-- Exercise goal --
Write out every line exactly, from the first line of the records below through the line that contains "u_creat : W".

-----

(* ===== verification/FsStub.v ===== *)
(** FsStub: the file system of the user-program build (FILESYS_STUB in
    src/code/filesys/filesys.h), which passes its calls on to UNIX through the routines of
    src/code/machine/sysdep.cc.

    UNIX is a parameter, [UnixFiles], with what its manual says of open, close and unlink as
    laws; files in a map are an instance.  The open files themselves are StubFile of
    AddrSpace.v. *)
From S2P Require Import Prelude.

Class UnixFiles (W : Type) : Type := {
  u_creat : W → list Z → option (Z * W);     (* open(name, O_RDWR|O_CREAT|O_TRUNC, 0666) *)
  u_open : W → list Z → option (Z * W);      (* open(name, O_RDWR, 0) *)
  u_close : W → Z → option W;
  u_unlink : W → list Z → Z * W;
  u_files : W → gmap (list Z) (list Z);      (* the files by name *)
  u_is_open : W → Z → Prop;
  u_creat_spec : ∀ w name fd w', u_creat w name = Some (fd, w') →
    0 ≤ fd ∧ u_is_open w' fd ∧ u_files w' = <[name := []]> (u_files w);
  u_open_spec : ∀ w name fd w', u_open w name = Some (fd, w') →
    0 ≤ fd ∧ u_is_open w' fd ∧ u_files w' = u_files w ∧ is_Some (u_files w !! name);
  u_open_missing : ∀ w name, u_files w !! name = None → u_open w name = None;
  u_close_spec : ∀ w fd, u_is_open w fd → ∃ w', u_close w fd = Some w' ∧ u_files w' = u_files w;
  u_unlink_spec : ∀ w name r w', u_unlink w name = (r, w') →
    (r = 0 ∧ is_Some (u_files w !! name) ∧ u_files w' = delete name (u_files w)) ∨
    (r = -1 ∧ u_files w' = u_files w)
}.

Module StubFileSystem.
Section calls.
Context {W : Type} `{!UnixFiles W}.

(** ** sysdep.cc *)

Definition OpenForWrite (name : list Z) (w : W) : res (Z * W) :=
  let '(fd, w) := match u_creat w name with Some (fd, w) => (fd, w) | None => (-1, w) end in
  ASSERT (0 <=? fd);;
  Done (fd, w).

Definition OpenForReadWrite (name : list Z) (crashOnError : bool) (w : W) : res (Z * W) :=
  let '(fd, w) := match u_open w name with Some (fd, w) => (fd, w) | None => (-1, w) end in
  ASSERT (negb crashOnError || (0 <=? fd));;
  Done (fd, w).

Definition Close (fd : Z) (w : W) : res W :=
  match u_close w fd with Some w => Done w | None => Assert end.

(** The int that unlink returns becomes a bool. *)
Definition Unlink (name : list Z) (w : W) : bool * W :=
  let '(r, w) := u_unlink w name in (negb (r =? 0), w).

(** ** class FileSystem *)

Definition Create (name : list Z) (initialSize : Z) (w : W) : res (bool * W) :=
  '(fileDescriptor, w) ← OpenForWrite name w;
  if fileDescriptor =? -1 then Done (false, w)
  else
    w ← Close fileDescriptor w;
    Done (true, w).

(** The OpenFile is its descriptor and currentOffset. *)
Definition Open (name : list Z) (w : W) : res (option (Z * Z) * W) :=
  '(fileDescriptor, w) ← OpenForReadWrite name false w;
  Done (if fileDescriptor =? -1 then None else Some (fileDescriptor, 0), w).

(** [Unlink(name) == 0] *)
Definition Remove (name : list Z) (w : W) : bool * W :=
  let '(r, w) := Unlink name w in (negb r, w).

End calls.
End StubFileSystem.

Module StubFileSystemSpec.
Import StubFileSystem.
Section calls.
Context {W : Type} `{!UnixFiles W}.

(** Create makes an empty file, whatever [initialSize] says and even if the file exists; it
    never returns FALSE: a file that cannot be made fails an assertion. *)
Lemma stub_Create_spec name size (w : W) :
  match u_creat w name with
  | None => Create name size w = Assert
  | Some _ => ∃ w', Create name size w = Done (true, w') ∧ u_files w' = <[name := []]> (u_files w)
  end.
Proof.
  unfold Create, OpenForWrite. destruct (u_creat w name) as [[fd w1]|] eqn:Hc; [|done].
  destruct (u_creat_spec _ _ _ _ Hc) as (Hfd & Ho & Hf). rewrite bind_ASSERT by lia. cbn [mbind res_bind].
  rewrite (proj2 (Z.eqb_neq fd (-1))) by lia. unfold Close.
  destruct (u_close_spec _ _ Ho) as (w2 & -> & Hf2). exists w2. split; [done|]. congruence.
Qed.

(** Open changes no file, and finds only files that exist. *)
Lemma stub_Open_spec name (w : W) :
  ∃ f w', Open name w = Done (f, w') ∧ u_files w' = u_files w ∧
    (is_Some f → is_Some (u_files w !! name)) ∧ (f = None ↔ u_open w name = None).
Proof.
  unfold Open, OpenForReadWrite. destruct (u_open w name) as [[fd w1]|] eqn:Hc; cbn [negb orb mbind res_bind].
  - destruct (u_open_spec _ _ _ _ Hc) as (Hfd & _ & Hf & Hn). rewrite bind_ASSERT by done. cbn [mbind res_bind].
    rewrite (proj2 (Z.eqb_neq fd (-1))) by lia. do 2 eexists. by split_and!.
  - do 2 eexists. split; [done|]. split; [done|]. split; [by intros []|done].
Qed.

(** Remove returns TRUE exactly when it has removed the file. *)
Lemma stub_Remove_spec name (w : W) :
  let '(b, w') := Remove name w in
  if b then is_Some (u_files w !! name) ∧ u_files w' = delete name (u_files w) else u_files w' = u_files w.
Proof.
  unfold Remove, Unlink. destruct (u_unlink w name) as [r w'] eqn:Hu.
  destruct (u_unlink_spec _ _ _ _ Hu) as [(-> & ? & ?)|[-> ?]]; done.
Qed.
End calls.

(** ** Files in a map, with the number of descriptors opened so far *)
#[local] Instance map_files : UnixFiles (gmap (list Z) (list Z) * Z).
Proof.
  refine {|
    u_creat w name := Some (Z.abs w.2, (<[name := []]> w.1, w.2 + 1));
    u_open w name := _ ← w.1 !! name; Some (Z.abs w.2, (w.1, w.2 + 1));
    u_close w fd := Some w;
    u_unlink w name := match w.1 !! name with Some _ => (0, (delete name w.1, w.2)) | None => (-1, w) end;
    u_files w := w.1;
    u_is_open w fd := True
  |}.
  - intros [m k] name fd w' [= <- <-]. split; [lia|done].
  - intros [m k] name fd w' Ho. cbn in *. destruct (m !! name); [|done]. injection Ho as <- <-.
    split; [lia|]. by split_and!.
  - intros [m k] name Hn. cbn in *. by rewrite Hn.
  - intros w fd _. by exists w.
  - intros [m k] name r w' Hu. cbn in *. destruct (m !! name) eqn:Hm; injection Hu as <- <-; [left|by right].
    by split_and!.
Defined.

(** A second Create of a file empties it; the real file system refuses it. *)
Lemma Create_truncates :
  ∃ w', Create [97] 100 (({[ [97] := [1; 2; 3] ]} : gmap (list Z) (list Z)), 3) = Done (true, w') ∧
    u_files w' !! [97] = Some [].
Proof. eexists. split; [done|]. apply lookup_insert_eq. Qed.

End StubFileSystemSpec.
(* ===== verification/ThreadsSpec.v ===== *)
(** ThreadsSpec: the invariant of the kernel threads of Threads.v and that every
    step of the kernel keeps it: no assertion fails, no deleted thread is touched,
    and a wakeup is never lost. *)

From S2P Require Import Prelude Lists Machine AddrSpace Interrupt Threads.

(** * What the kernel relies on of the rest of the system

    [e_inv] is an invariant of the rest of the system that includes a well-formed
    machine and does not depend on the registers or on which page table is used. *)
Class UserMachine (E : Type) `{!HasMachine E} : Type := {
  e_inv : E → Prop;
  e_wf : ∀ e, e_inv e → Machine.wf (machine e);
  e_put : ∀ e m, e_inv e → Machine.wf m →
    Machine.mainMemory m = Machine.mainMemory (machine e) →
    Machine.tlb m = Machine.tlb (machine e) →
    Machine.tables m = Machine.tables (machine e) →
    e_inv (put_machine m e)
}.

(** The semaphores the threads know. *)
Class Sids : Type := sids : gset nat.

Module ThreadsSpec.
Import Machine Interrupt Threads.

(** ** The shape of a stack *)
Section shape.
Context {L : Type} (user : L → bool).   (* the program points of user processes *)

(** What a sleeping thread waits for. *)
Inductive kind : Type := KPlain | KWait (s : sid) | KJoin | KFinished.

#[export] Instance kind_eq_dec : EqDecision kind.
Proof. solve_decision. Defined.

Definition below (fs : list (frame L)) : list (frame L) :=
  match fs with (FRunTail | FSleepLoop) :: fs => fs | _ => fs end.

Definition kind_of (fs : list (frame L)) : kind :=
  match below fs with
  | FPLoop s _ :: _ => KWait s
  | FJoined :: _ => KJoin
  | FFinished :: _ => KFinished
  | _ => KPlain
  end.

(** The frames a running thread has still to execute end in a call of Finish;
    [sp] tells whether the thread has an address space by then. *)
Fixpoint plain (ss : gset sid) (sp : bool) (fs : list (frame L)) : Prop :=
  match fs with
  | [] => False
  | FCall c :: fs =>
      match c with
      | CFinish => True
      | CGo l => (user l → sp) ∧ plain ss sp fs
      | CP s | CV s => s ∈ ss ∧ plain ss sp fs
      | CFork l => user l = false ∧ plain ss sp fs
      | CProcess l => (user l → sp) ∧ sp ∧ plain ss sp fs
      | CRestore => sp ∧ plain ss sp fs
      | CLoad _ => plain ss true fs
      | CYield | CExec _ _ | CJoin _ => plain ss sp fs
      end
  | (FSetLevel _ | FStatus _) :: fs => plain ss sp fs
  | _ => False
  end.

Definition stack_ok (ss : gset sid) (sp : bool) (fs : list (frame L)) : Prop :=
  match below fs with
  | FPLoop s _ :: fs => s ∈ ss ∧ plain ss sp fs
  | FJoined :: fs => plain ss sp fs
  | FFinished :: _ => True
  | fs => plain ss sp fs
  end.

(** The calls a client may make from a program point: those that keep a stack in
    shape when they are put on top of it. *)
Fixpoint calls_ok (ss : gset sid) (sp : bool) (cs : list (cmd L)) : Prop :=
  match cs with
  | [] => True
  | c :: cs =>
      match c with
      | CFinish => True
      | CGo l => (user l → sp) ∧ calls_ok ss sp cs
      | CP s | CV s => s ∈ ss ∧ calls_ok ss sp cs
      | CFork l => user l = false ∧ calls_ok ss sp cs
      | CProcess l => False
      | CRestore => sp ∧ calls_ok ss sp cs
      | CLoad _ => calls_ok ss true cs
      | CYield | CExec _ _ | CJoin _ => calls_ok ss sp cs
      end
  end.
Lemma on_dev_eq k d' f : f (dev k) = Done d' → on_dev f k = Done (set_dev k d').
Proof. intros Hf. unfold on_dev. by rewrite Hf. Qed.

Lemma enter_eq k th f :
  threads (dev k) !! currentThread (dev k) = Some th →
  enter f k = Done (set_dev k (put_thread (currentThread (dev k)) (push f th) (dev k))).
Proof. intros Ht. apply on_dev_eq. by rewrite (on_current_eq _ _ _ Ht). Qed.

(** Pushing frames on the stack of the running thread. *)
Lemma on_current_running k th (f : Thread L → Thread L) :
  running k th → on_current f (dev k) = Done (put_thread (currentThread (dev k)) (f th) (dev k)).
Proof. intros [Ht _ _]. unfold on_current, on_thread, get_thread. by rewrite Ht. Qed.

Lemma enter_running k th f :
  running k th → enter f k = Done (set_dev k (put_thread (currentThread (dev k)) (push f th) (dev k))).
Proof. intros Hr. unfold enter, on_dev. by rewrite (on_current_running k th). Qed.

Lemma kinv_goes_on d th th' :
  kinv user d → threads d !! currentThread d = Some th → status th = RUNNING → (∀ s, kind_at th ≠ KWait s) →
  status th' = RUNNING → parent th' = parent th → isJoined th' = isJoined th → stack th' = stack th →
  (has_space th → has_space th') →
  plain user (dom (sems d)) (has_space th') (frames th') →
  kinv user (put_thread (currentThread d) th' d).
Proof.
  intros Hk Hth Hs Hkd Hs' Hp Hj Hst Hsp Hpl.
  pose proof (kinv_running user d th th' (sems d)) as Hrun.
  destruct (plain_kind _ _ _ _ Hpl) as [Hkd' _]. change (kind_at th' = KPlain) in Hkd'.
  apply Hrun; try done; clear Hrun.
  - by apply plain_stack_ok.
  - destruct (frames th') as [|[] ?]; done.
  - destruct (frames th') as [|[] ?]; done.
  - by rewrite Hkd'.
  - intros s x Hx. exists x. split; [done|]. split; [done|].
    split; [apply (s_value _ _ _ (k_sems _ _ Hk _ _ Hx))|]. rewrite decide_False by (intros [? _]; by apply (Hkd s)). lia.
Qed.

Lemma kinv_same_sems d th th' :
  kinv user d → threads d !! currentThread d = Some th → status th = RUNNING → kind_at th = KPlain →
  status th' = RUNNING → parent th' = parent th → isJoined th' = isJoined th → stack th' = stack th →
  (has_space th → has_space th') →
  plain user (dom (sems d)) (has_space th') (frames th') →
  kinv user (put_thread (currentThread d) th' d).
Proof. intros Hk Hth Hs Hkd. eapply kinv_goes_on; try done. intros s. by rewrite Hkd. Qed.

Lemma running_kind k th : running k th → kind_at th = KPlain.
Proof. intros [_ _ Hp]. by apply plain_kind in Hp as [? _]. Qed.

Lemma running_push k th f fs :
  between k → running k th → plain user (dom (sems (dev k))) (has_space th) (f :: frames th) →
  fs = f :: frames th →
  let k' := set_dev k (put_thread (currentThread (dev k)) (set_frames fs th) (dev k)) in
  between k' ∧ running k' (set_frames fs th).
Proof.
  intros [Hi] Hr Hp -> k'. split; [split; try done|split; try done].
  - eapply kinv_same_sems; [done|apply Hr|apply Hr|by eapply running_kind|..]; try done. apply Hr.
  - simpl. by rewrite lookup_insert_eq.
  - apply Hr.
Qed.

(** ** Ticks *)

Lemma OneTick_enter_ok k th :
  between k → running k th →
  ∃ k', OneTick_enter call delayed_load k = Done k' ∧ kernel_ok k' ∧ running k' th ∧
        level (intr k') = IntOn ∧ undisturbed (dev k) (dev k').
Proof.
  intros Hb Hr. destruct Hb as [Hi Hh Hs Hlo Ha Hc].
  pose proof (ticked_now k Hlo) as Hnow. pose proof kh_delay_nonneg as Hdn.
  destruct (@InterruptSpec.OneTick_returns _ _ call delayed_load (handlers_from (dev k)) k)
    as (k1 & Hk1 & Hr1 & Hl1 & Hc1).
  { split; try done; [|simpl h_delay..].
    - simpl. split; [done|apply undisturbed_refl].
    - lia.
    - lia. }
  destruct Hr1 as [_ Hih [Hinv Hu] Hso Hlo1 Hhi1].
  assert (Hrun : running k1 th).
  { change (dev (ChangeLevel IntOff k1)) with (dev k1) in Hu. split.
    - rewrite (u_current _ _ Hu). eapply undisturbed_running; [exact Hu|apply Hr|].
      rewrite (rn_status _ _ Hr). done.
    - apply Hr.
    - rewrite (u_sems _ _ Hu). apply Hr. }
  exists k1. split; [done|]. split; [|by split; [|split]]. split; try done.
  - eapply InterruptSpec.same_clock_accounted; [exact Hc1|]. by apply InterruptSpec.ticked_accounted.
  - intros th0 H0 Hn. assert (th0 = th) as -> by (destruct Hrun; congruence).
    destruct Hrun as [_ _ Hp]. by apply plain_no_off in Hp.
Qed.

Lemma kernel_ok_put k th th' :
  kernel_ok k → running k th →
  status th' = RUNNING → parent th' = parent th → isJoined th' = isJoined th → stack th' = stack th →
  (has_space th → has_space th') →
  plain user (dom (sems (dev k))) (has_space th') (frames th') →
  let k' := set_dev k (put_thread (currentThread (dev k)) th' (dev k)) in
  kernel_ok k' ∧ running k' th'.
Proof.
  intros [] Hr Hs Hp Hj Hst Hsp Hpl k'.
  assert (Hrun : running k' th').
  { split; try done. simpl. by rewrite lookup_insert_eq. }
  split; [|done]. split; try done.
  - eapply kinv_same_sems; [done|apply Hr|apply Hr|by eapply running_kind|..]; done.
  - intros th0 H0 Hn. assert (th0 = th') as -> by (destruct Hrun; congruence).
    by apply plain_no_off in Hpl.
Qed.

Lemma OneTick_ok k th :
  between k → running k th → 
  ∃ k', OneTick call k = Done k' ∧ kernel_ok k' ∧ fifo (dev k) (dev k').
Proof.
  intros Hb Hr. unfold OneTick.
  destruct (OneTick_enter_ok k th Hb Hr) as (k1 & -> & Hok & Hr1 & Hl & Hu). cbn [mbind res_bind].
  assert (Hf : fifo (dev k) (dev k1)) by (left; by apply undisturbed_keeps).
  destruct (yieldOnReturn (intr k1)); [|by exists k1].
  set (k2 := Interrupt.setStatus _ _).
  assert (Hr2 : running k2 th) by (destruct Hr1; by split).
  assert (Hok2 : kernel_ok k2) by (destruct Hok; by split).
  rewrite (enter_running k2 th) by done. cbn [mbind res_bind].
  destruct (kernel_ok_put k2 th (push (FStatus (Interrupt.status (intr k))) th)) as [Hok3 Hr3]; try done; try apply Hr2.
  rewrite (enter_running _ (push (FStatus (Interrupt.status (intr k))) th)) by exact Hr3.
  eexists. split; [done|]. split; [eapply kernel_ok_put; try done; apply Hr3|exact Hf].
Qed.

Lemma SetLevel_off k :
  SetLevel call IntOff k = Done (level (intr k), set_level k IntOff).
Proof. unfold SetLevel, SetLevel_enter. done. Qed.

Lemma between_level k l : between k → between (set_level k l).
Proof. intros []. by split. Qed.

Lemma running_level k l th : running k th → running (set_level k l) th.
Proof. intros []. by split. Qed.

Lemma SetLevel_ok now k th :
  between k → running k th → 
  ∃ k', SetLevel_ call now k = Done k' ∧ kernel_ok k' ∧ fifo (dev k) (dev k').
Proof.
  intros Hb Hr. unfold SetLevel_, SetLevel, SetLevel_enter.
  rewrite bind_ASSERT.
  2:{ rewrite (bt_inHandler _ Hb). by rewrite (bool_decide_true (false = false)), orb_true_r. }
  cbn [mbind res_bind]. destruct (bool_decide (now = IntOn) && _).
  - destruct (OneTick_ok (ChangeLevel now k) th) as (k' & -> & Hok & Hf);
      [by apply between_level|by apply running_level|]. by exists k'.
  - eexists. split; [done|]. split; [eapply between_ok; [by apply between_level|by apply running_level]|].
    by apply fifo_same.
Qed.

(** ** Context switches *)

Lemma Run_eq d th next :
  e_inv (extra d) → threads d !! currentThread d = Some th →
  (stack th = None ∨ stack th = Some STACK_FENCEPOST) → is_Some (threads d !! next) →
  ∃ th1 thn, th1 = set_userRegisters (userRegisters th1) (push FRunTail th) ∧
    (has_space th → regs_ok (userRegisters th1)) ∧
    <[currentThread d := th1]> (threads d) !! next = Some thn ∧
    Run next d = Done (put_thread next (setStatus RUNNING thn)
                        (set_currentThread next (put_thread (currentThread d) th1 d))).
Proof.
  intros He Hth Hfe [thn Hn].
  assert (∃ th0, (match space th with Some _ => SaveUserState th d | None => Done th end) = Done th0 ∧
            th0 = set_userRegisters (userRegisters th0) th ∧
            (has_space th → regs_ok (userRegisters th0))) as (th0 & Hsave & Hth0 & Hregs).
  { destruct (space th) as [sp|] eqn:Hsp.
    - eexists. split; [apply SaveUserState_spec, e_wf, He|]. split; [done|]. intros _.
      apply wf_regs_ok, e_wf, He.
    - exists th. split; [done|]. split; [by destruct th|].
      unfold has_space. rewrite Hsp. by rewrite bool_decide_false by (intros [? [=]]). }
  exists (push FRunTail th0).
  assert (∃ thn', <[currentThread d := push FRunTail th0]> (threads d) !! next = Some thn') as [thn' Hn'].
  { destruct (decide (next = currentThread d)) as [->|Hne]; [rewrite lookup_insert_eq; eauto|].
    rewrite lookup_insert_ne by done. eauto. }
  exists thn'. split; [rewrite Hth0; done|]. split; [rewrite Hth0; exact Hregs|]. split; [done|].
  unfold Run, get_thread. rewrite Hth. cbn [mbind res_bind]. rewrite Hsave. cbn [mbind res_bind].
  assert (CheckOverflow th0 = Done ()) as ->.
  { unfold CheckOverflow. rewrite Hth0. simpl. destruct Hfe as [-> | ->]; [done|]. by rewrite Z.eqb_refl. }
  cbn [mbind res_bind]. unfold on_thread, get_thread. simpl threads at 1. rewrite Hn'. done.
Qed.

(** The scheduler picks the front of the ready list for a thread that has entered
    the loop of [Sleep]. *)
Lemma dispatch_ok d th fs next rest q :
  kinv user d → threads d !! currentThread d = Some th → frames th = FSleepLoop :: fs →
  ready d = next :: rest → Queue.contents q = rest →
  ∃ d', Run next (set_readyList q (put_thread (currentThread d) (set_frames fs th) d)) = Done d' ∧
        kinv user d' ∧ currentThread d' = next ∧ ready d' = rest ∧
        threadToBeDestroyed d' = threadToBeDestroyed d ∧ activeThreads d' = activeThreads d.
Proof.
  intros Hk Hth Hfs Hrdy Hq. set (d1 := set_readyList _ _).
  assert (Hn : is_Some (threads d1 !! next)).
  { destruct (k_ready _ _ Hk next) as (thn & Hn & _); [rewrite Hrdy; by left|].
    simpl. destruct (decide (next = currentThread d)) as [->|Hne]; [by rewrite lookup_insert_eq|].
    rewrite lookup_insert_ne by done. by eexists. }
  destruct (Run_eq d1 (set_frames fs th) next) as (th1 & thn & Hth1 & Hregs & Hn1 & ->); try done.
  { apply (k_extra _ _ Hk). }
  { simpl. by rewrite lookup_insert_eq. }
  { apply (t_fence _ _ _ _ (k_threads _ _ Hk _ _ Hth)). }
  eexists. split; [done|]. simpl in Hn1. rewrite insert_insert_eq in Hn1.
  pose proof (kinv_dispatch user d th th1 fs next rest q thn Hk Hth Hfs) as Hd.
  unfold put_thread, set_threads in *. simpl in *. rewrite insert_insert_eq.
  split; [apply Hd; done|]. by split_and!.
Qed.

Lemma kinv_readyList d q :
  kinv user d → Queue.contents q = ready d → kinv user (set_readyList q d).
Proof.
  intros Hk Hq. eapply kinv_like; [exact Hk|..]; try done.
  - intros t th Ht. exists th. split; [done|]. by repeat split.
  - intros t th Ht. exists th. split; [done|]. by repeat split.
  - apply (k_extra _ _ Hk).
  - apply (k_id _ _ Hk).
  - apply (k_cur _ _ Hk).
  - unfold ready. simpl. rewrite Hq. apply (k_nodup _ _ Hk).
  - unfold ready. simpl. rewrite Hq. apply (k_ready _ _ Hk).
  - intros t th th' Ht Ht' _. assert (th' = th) as -> by (simpl in Ht'; congruence).
    destruct (k_threads _ _ Hk _ _ Ht). unfold ready. simpl. rewrite Hq. done.
Qed.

-----

-- Output --
(* ===== verification/FsStub.v ===== *)
(** FsStub: the file system of the user-program build (FILESYS_STUB in
    src/code/filesys/filesys.h), which passes its calls on to UNIX through the routines of
    src/code/machine/sysdep.cc.

    UNIX is a parameter, [UnixFiles], with what its manual says of open, close and unlink as
    laws; files in a map are an instance.  The open files themselves are StubFile of
    AddrSpace.v. *)
From S2P Require Import Prelude.

Class UnixFiles (W : Type) : Type := {
  u_creat : W → list Z → option (Z * W);     (* open(name, O_RDWR|O_CREAT|O_TRUNC, 0666) *)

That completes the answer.